━━━━━ PROVIDED DATA ━━━━━
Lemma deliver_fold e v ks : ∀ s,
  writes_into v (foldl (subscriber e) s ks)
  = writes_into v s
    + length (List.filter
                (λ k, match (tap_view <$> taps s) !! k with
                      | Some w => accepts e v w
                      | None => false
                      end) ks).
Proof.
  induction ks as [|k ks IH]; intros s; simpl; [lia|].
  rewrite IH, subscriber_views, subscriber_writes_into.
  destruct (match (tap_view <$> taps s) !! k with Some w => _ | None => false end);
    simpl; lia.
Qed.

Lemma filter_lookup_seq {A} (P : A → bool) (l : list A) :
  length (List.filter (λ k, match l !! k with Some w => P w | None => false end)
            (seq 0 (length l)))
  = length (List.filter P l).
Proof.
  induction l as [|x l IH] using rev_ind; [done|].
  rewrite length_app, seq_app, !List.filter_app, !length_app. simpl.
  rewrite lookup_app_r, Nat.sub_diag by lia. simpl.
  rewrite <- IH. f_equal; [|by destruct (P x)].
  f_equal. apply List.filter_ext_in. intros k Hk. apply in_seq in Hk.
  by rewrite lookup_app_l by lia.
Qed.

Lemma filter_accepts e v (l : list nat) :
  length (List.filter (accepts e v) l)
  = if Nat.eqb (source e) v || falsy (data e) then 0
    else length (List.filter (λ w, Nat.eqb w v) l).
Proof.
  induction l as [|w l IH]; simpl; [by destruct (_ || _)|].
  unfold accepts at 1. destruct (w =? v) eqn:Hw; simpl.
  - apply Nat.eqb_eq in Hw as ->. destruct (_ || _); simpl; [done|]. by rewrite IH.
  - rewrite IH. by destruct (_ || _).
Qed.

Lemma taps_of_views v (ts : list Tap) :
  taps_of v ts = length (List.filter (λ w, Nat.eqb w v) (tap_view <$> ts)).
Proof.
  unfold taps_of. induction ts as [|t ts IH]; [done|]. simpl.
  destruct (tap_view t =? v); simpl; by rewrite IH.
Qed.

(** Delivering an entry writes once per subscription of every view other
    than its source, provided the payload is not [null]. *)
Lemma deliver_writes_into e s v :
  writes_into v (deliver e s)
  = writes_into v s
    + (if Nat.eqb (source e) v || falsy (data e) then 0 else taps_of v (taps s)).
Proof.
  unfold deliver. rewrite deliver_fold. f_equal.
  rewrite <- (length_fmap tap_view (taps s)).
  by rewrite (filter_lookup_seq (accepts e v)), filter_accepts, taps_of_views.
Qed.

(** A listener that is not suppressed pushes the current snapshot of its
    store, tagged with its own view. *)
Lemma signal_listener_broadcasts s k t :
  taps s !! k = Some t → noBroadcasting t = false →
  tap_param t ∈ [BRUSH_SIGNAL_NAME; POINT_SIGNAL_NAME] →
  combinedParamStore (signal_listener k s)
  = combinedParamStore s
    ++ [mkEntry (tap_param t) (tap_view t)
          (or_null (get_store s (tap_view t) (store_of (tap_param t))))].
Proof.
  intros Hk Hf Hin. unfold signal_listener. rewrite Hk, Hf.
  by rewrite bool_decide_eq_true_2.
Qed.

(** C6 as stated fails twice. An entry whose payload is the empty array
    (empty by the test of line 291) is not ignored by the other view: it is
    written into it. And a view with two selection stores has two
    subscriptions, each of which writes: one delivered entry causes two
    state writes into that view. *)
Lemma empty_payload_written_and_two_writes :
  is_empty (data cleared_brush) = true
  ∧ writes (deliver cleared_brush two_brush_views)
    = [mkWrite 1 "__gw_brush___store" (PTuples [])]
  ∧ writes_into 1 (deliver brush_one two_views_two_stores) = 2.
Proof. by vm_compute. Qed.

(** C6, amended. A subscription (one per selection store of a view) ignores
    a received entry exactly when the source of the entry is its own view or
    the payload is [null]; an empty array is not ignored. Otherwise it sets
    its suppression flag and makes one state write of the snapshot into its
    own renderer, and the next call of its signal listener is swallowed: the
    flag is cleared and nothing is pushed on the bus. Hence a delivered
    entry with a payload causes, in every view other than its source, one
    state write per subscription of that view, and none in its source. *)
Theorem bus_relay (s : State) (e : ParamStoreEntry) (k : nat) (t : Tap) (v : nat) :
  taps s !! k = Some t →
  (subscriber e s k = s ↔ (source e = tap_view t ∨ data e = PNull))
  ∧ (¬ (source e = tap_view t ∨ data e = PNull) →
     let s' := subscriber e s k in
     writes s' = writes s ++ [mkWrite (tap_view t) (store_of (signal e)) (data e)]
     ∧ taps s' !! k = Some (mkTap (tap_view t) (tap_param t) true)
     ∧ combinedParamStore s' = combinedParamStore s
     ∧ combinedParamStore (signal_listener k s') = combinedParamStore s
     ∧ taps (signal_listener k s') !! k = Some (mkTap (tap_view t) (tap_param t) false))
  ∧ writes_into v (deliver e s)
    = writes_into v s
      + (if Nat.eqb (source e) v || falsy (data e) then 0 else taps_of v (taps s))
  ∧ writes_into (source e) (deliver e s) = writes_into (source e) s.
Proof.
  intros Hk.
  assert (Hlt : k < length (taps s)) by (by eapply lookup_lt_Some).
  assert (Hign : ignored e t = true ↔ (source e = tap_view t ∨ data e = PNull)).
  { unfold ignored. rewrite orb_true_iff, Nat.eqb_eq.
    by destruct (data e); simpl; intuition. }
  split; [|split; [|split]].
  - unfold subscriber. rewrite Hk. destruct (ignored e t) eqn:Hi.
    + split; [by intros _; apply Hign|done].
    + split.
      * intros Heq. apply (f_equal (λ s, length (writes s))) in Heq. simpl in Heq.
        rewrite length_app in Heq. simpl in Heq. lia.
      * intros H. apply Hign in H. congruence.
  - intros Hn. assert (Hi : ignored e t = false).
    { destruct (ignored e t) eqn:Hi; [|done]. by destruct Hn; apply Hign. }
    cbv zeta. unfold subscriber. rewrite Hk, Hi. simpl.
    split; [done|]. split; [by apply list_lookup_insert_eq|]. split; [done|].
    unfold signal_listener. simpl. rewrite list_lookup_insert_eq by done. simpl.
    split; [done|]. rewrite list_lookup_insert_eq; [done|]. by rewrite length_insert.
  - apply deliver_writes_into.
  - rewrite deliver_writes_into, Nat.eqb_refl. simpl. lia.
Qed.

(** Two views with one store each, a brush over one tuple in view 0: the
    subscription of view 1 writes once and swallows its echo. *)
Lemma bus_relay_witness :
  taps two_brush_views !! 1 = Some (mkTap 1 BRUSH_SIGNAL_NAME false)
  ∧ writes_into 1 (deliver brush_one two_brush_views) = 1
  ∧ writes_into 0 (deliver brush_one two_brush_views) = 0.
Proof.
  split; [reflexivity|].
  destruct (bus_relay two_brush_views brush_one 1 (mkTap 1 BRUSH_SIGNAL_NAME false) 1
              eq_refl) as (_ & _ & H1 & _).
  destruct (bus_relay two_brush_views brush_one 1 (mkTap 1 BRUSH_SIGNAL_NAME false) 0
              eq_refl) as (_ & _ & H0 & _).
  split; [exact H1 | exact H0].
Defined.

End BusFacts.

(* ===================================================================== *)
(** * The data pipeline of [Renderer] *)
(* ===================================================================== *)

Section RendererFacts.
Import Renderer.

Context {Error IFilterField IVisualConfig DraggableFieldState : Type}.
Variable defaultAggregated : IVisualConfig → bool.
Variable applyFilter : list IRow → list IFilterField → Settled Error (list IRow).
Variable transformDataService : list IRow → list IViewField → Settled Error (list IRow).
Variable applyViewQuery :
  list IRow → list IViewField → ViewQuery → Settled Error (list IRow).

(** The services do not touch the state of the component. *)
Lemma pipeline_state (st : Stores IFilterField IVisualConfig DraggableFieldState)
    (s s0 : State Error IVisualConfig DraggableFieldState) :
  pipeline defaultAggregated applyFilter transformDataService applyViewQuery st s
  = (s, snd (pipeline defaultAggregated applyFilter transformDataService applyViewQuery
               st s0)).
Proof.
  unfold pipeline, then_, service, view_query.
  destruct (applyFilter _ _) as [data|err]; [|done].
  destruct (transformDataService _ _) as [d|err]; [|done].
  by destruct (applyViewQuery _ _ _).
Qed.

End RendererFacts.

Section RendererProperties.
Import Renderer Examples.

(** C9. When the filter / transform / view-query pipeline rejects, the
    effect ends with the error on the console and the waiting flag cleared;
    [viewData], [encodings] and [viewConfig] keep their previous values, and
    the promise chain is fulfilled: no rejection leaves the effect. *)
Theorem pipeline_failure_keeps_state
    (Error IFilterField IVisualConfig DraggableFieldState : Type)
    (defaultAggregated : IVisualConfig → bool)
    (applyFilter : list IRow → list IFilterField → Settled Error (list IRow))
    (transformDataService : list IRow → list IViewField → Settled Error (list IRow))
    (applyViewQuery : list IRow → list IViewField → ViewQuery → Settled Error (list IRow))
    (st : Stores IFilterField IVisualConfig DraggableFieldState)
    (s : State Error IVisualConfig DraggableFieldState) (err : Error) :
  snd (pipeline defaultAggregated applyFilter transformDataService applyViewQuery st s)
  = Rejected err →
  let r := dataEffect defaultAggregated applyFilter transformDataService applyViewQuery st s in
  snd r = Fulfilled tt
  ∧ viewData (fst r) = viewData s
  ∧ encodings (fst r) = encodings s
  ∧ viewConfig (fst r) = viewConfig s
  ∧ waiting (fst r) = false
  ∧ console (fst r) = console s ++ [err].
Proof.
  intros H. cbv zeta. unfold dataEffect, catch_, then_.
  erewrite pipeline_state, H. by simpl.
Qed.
━━━━━
— WHAT IS EXPECTED —
In the listing above, transcribe exactly everything from the line containing "(** C9. When" down to the line containing "(defaultAggregated : IVisualConfig", including both and nothing more.

— SOLUTION FOR THIS TASK —
(** C9. When the filter / transform / view-query pipeline rejects, the
    effect ends with the error on the console and the waiting flag cleared;
    [viewData], [encodings] and [viewConfig] keep their previous values, and
    the promise chain is fulfilled: no rejection leaves the effect. *)
Theorem pipeline_failure_keeps_state
    (Error IFilterField IVisualConfig DraggableFieldState : Type)
    (defaultAggregated : IVisualConfig → bool)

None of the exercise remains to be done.